— Это твоя, Ализюкас?
— Дуй, не зевай! — крикнул Повилёкас.
Налег я на рычаг обеими руками. Пламя в горне загудело. Сквозь кучу угля выбились синие языки. Черный густой дым клубами поднимался под крышу, вырывался в открытую дверь, наполнял кузницу донизу.
— Ализюкас…
— Не так рьяно, весь уголь мне пережжешь! — опять крикнул Повилёкас. — Ну, а ты, — повернулся он к Ализасу, — кончай свою ерундовину и катись колбасой. Еще придет кто-нибудь, опять попрекнет, что я подпасков разбаловал. Ну, как, как ты подпиливаешь, лихоманка тебя возьми! — закричал он на Ализаса. — Напильник как держишь? Мастер!
Подскочив, вырвал из рук Ализаса напильник, стал подпиливать сам, задевая локтем бок Ализаса.
— Видал теперь? Видал, спрашиваю тебя, собачье отродье? Вот так надо!
— Что ты, Повилюк, мне показываешь? Я кузнецом не буду, я столяром буду…
— Так за каким дьяволом трешься тут под рукой? — еще больше разъярился Повилёкас. — Двину вот в пах — и дверей не найдешь!
— Фью-ю! — присвистнул Ализас. — Так уж и не найду? Ты мне бурав дай, Повилюк, а?

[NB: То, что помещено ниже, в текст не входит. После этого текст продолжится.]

(** [intersect_interval] keeps every value of both intervals, never widens the
    range, and reports a change only if the range became smaller. *)
Lemma intersect_keeps X range other range' changed :
  intersect range other = (range', changed) →
  bounds_ok range → bounds_ok other → member D X range →
  above D X other → below D X other → (i_integer other = true → X mod D = 0) →
  member D X range' ∧ bounds_ok range' ∧
  i_min range ≤ i_min range' ∧ i_max range' ≤ i_max range ∧
  slack range' ≤ slack range ∧ (changed = true → slack range' < slack range).
Proof.
  unfold intersect. intros E Br Bo (He & Ha & Hb & Hi) Hao Hbo Hio.
  destruct (if i_min range <? _ then _ else _) as [[min1 om1] ch1] eqn:E1.
  destruct (if i_max other <? _ then _ else _) as [[max1 oM1] ch2] eqn:E2.
  apply (tighter_min X) in E1 as (Hmin & Hc1 & Hge & Hg1 & Hs1); [|done..].
  apply (tighter_max X) in E2 as (Hmax & Hc2 & Hle & Hg2 & Hs2); [|done..].
  destruct Br as [Br1 Br2], Bo as [Bo1 Bo2]. unfold UINT32_MAX in *.
  assert (0 ≤ min1 ≤ 4294967295 ∧ 0 ≤ max1 ≤ 4294967295) as [B1 B2] by lia.
  assert (Z.b2z (negb (i_openmin range)) = 1 - Z.b2z (i_openmin range)) by (by destruct (i_openmin range)).
  assert (Z.b2z (negb (i_openmax range)) = 1 - Z.b2z (i_openmax range)) by (by destruct (i_openmax range)).
  destruct (i_integer range || i_integer other) eqn:Eint.
  - assert (X mod D = 0) as HX by (apply orb_true_iff in Eint as []; auto).
    assert (min1 < max1 ∨ (om1 = false ∧ oM1 = false ∧ min1 = max1)
      ∨ (min1 ≤ max1 ∧ om1 = true → min1 < max1)) by (destruct om1, oM1; nia).
    set (min2 := if om1 then u32 (min1 + 1) else min1) in *.
    set (max2 := if oM1 then u32 (max1 - 1) else max1) in *.
    assert (min2 * D ≤ X ∧ min2 = min1 + Z.b2z om1) as [Ha2 E2].
    { subst min2. destruct om1; [|simpl; lia]. pose proof (integer_above X min1 HX Hmin).
      assert (X ≤ max1 * D) by (destruct oM1; lia).
      rewrite u32_small by (simpl; nia). simpl. lia. }
    assert (X ≤ max2 * D ∧ max2 = max1 - Z.b2z oM1) as [Hb2 E3].
    { subst max2. destruct oM1; [|simpl; lia]. pose proof (integer_below X max1 HX Hmax).
      assert (min1 * D ≤ X) by (destruct om1; lia).
      rewrite u32_small by (simpl; nia). simpl. lia. }
    clearbody min2 max2. assert (min2 ≤ max2) by nia.
    rewrite (proj2 (Z.ltb_ge max2 min2)), andb_false_r in E by lia.
    cbn [orb] in E. rewrite He, !orb_false_r in E. injection E as <- <-.
    unfold member, above, below, rel, bounds_ok, slack, UINT32_MAX; simpl.
    assert (Z.b2z om1 = 0 ∨ Z.b2z om1 = 1) by (destruct om1; simpl; lia).
    assert (Z.b2z oM1 = 0 ∨ Z.b2z oM1 = 1) by (destruct oM1; simpl; lia).
    assert (0 ≤ Z.b2z (negb (i_integer range))) by (destruct (i_integer range); simpl; lia).
    split_and!; try done; try lia.
    intros [[Hc|Hc]%orb_true_iff|Hc]%orb_true_iff; [specialize (Hs1 Hc); lia|specialize (Hs2 Hc); lia|].
    apply andb_true_iff in Hc as [_ Hc]. rewrite Hc in *. simpl. lia.
  - apply orb_false_iff in Eint as [Er Eo]. rewrite Er, Eo in E. simpl in E.
    assert ((max1 <? min1) || (min1 =? max1) && (om1 || oM1) = false) as Hne.
    { apply orb_false_iff. destruct (Z.ltb_spec max1 min1); [destruct om1, oM1; nia|].
      split; [done|]. destruct (Z.eqb_spec min1 max1); [|done]. subst. destruct om1, oM1; simpl; [lia..|done]. }
    rewrite Hne, He, !orb_false_r in E. injection E as <- <-.
    unfold member, above, below, rel, bounds_ok, slack, UINT32_MAX; simpl. rewrite Er. simpl.
    assert (negb om1 && negb oM1 && (min1 =? max1) = true → X mod D = 0).
    { intros [[Ho1 Ho2]%andb_true_iff Heq%Z.eqb_eq]%andb_true_iff. destruct om1, oM1; try done.
      subst. replace X with (max1 * D) by lia. by apply Z.mod_mul; lia. }
    assert (Z.b2z (negb om1) = 1 - Z.b2z om1) by (by destruct om1).
    assert (Z.b2z (negb oM1) = 1 - Z.b2z oM1) by (by destruct oM1).
    assert (Z.b2z (negb (negb om1 && negb oM1 && (min1 =? max1))) ≤ 1) by (destruct (negb (_ && _)); simpl; lia).
    split_and!; try done; try lia.
    intros [Hc|Hc]%orb_true_iff; [specialize (Hs1 Hc); lia|specialize (Hs2 Hc); lia].
Qed.
End intervals.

— Зачем тебе еще бурав, овечий ты сын?
— Ствол просверлить, Повилюк. Поперек просверлю, заклепку вставлю — свинец лучше будет держаться. Не держится без заклепки, понимаешь. Намедни стрелял, — как отдало, боже ты мой, как попер весь свинец, чуть мне большой палец не отхватило! Дашь бурав?

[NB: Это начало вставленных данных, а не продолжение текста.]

(* ===== verification/Holes.v ===== *)
(** * Allocation of virtual address ranges

    The hole tree of kernel/thor/generic/address-space.cpp: the aggregator that
    keeps the largest hole of every subtree, [_splitHole], [_allocate] and
    [_allocateAt], and the release of a range in [_unmapMappings]. *)
From S2P Require Import Prelude PageConsts Extents.

(** The errors of kernel/thor/generic that the virtual memory manager returns. *)
Inductive Error :=
| noMemory | illegalArgs | bufferTooSmall | alreadyExists | fault_error
| badPermissions | spuriousOperation.

#[export] Instance Error_eq_dec : EqDecision Error.
Proof. solve_decision. Defined.

(** Flags of [VirtualSpace::map]. *)
Definition kMapFixed : Z := 1.
Definition kMapPreferBottom : Z := 2.
Definition kMapPreferTop : Z := 4.
Definition kMapProtRead : Z := 8.
Definition kMapProtWrite : Z := 16.
Definition kMapProtExecute : Z := 32.
Definition kMapPopulate : Z := 512.
Definition kMapDontRequireBacking : Z := 1024.
Definition kMapFixedNoReplace : Z := 2048.

(** [struct Hole]; [largestHole] is the value that the tree node caches. *)
Record Hole := MkHole { h_address : Z; h_length : Z }.

#[export] Instance Hole_eq_dec : EqDecision Hole.
Proof. solve_decision. Defined.
#[export] Instance Hole_extent : Extent Hole := {| ext_lo := h_address; ext_len := h_length |}.

(** [HoleAggregator::aggregate]: the new [largestHole] and whether it changed. *)
Definition hole_aggregate (hole : Hole) (largestHole : Z) (left right : option Z) : Z * bool :=
  let size := h_length hole in
  let size := match left with Some v => if size <? v then v else size | None => size end in
  let size := match right with Some v => if size <? v then v else size | None => size end in
  if largestHole =? size then (largestHole, false) else (size, true).

#[export] Instance Hole_aggregator : Aggregator Hole := λ hole left right,
  (hole_aggregate hole 0 left right).1.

— Подзатыльник тебе дам, а не бурав! Выжжешь себе глаза с этой пальбой, а я потом отвечай?
— Еще как ответишь, — усмехнулся Ализас.
— Вот и проваливай, покамест не взял за гашник и не вышвырнул!
— Правда, что ли? — опять усмехнулся Ализас. — Шутишь ты, Повилюк, и все…
Перебранивались они оба сердито, глядели искоса, и все-таки было видно: нисколько они не сердятся, а пожалуй, и любят друг друга. Ализас подождал, покуда Повилёкас накричится, и попросил:
— Дай курнуть, Повилюк.
— А кошачьего хвоста не желаешь?
— Дай, дай, сквалыга. У Даудерсне три грядки самосада украл, а мне листка жалко? Ну, ладно, ладно…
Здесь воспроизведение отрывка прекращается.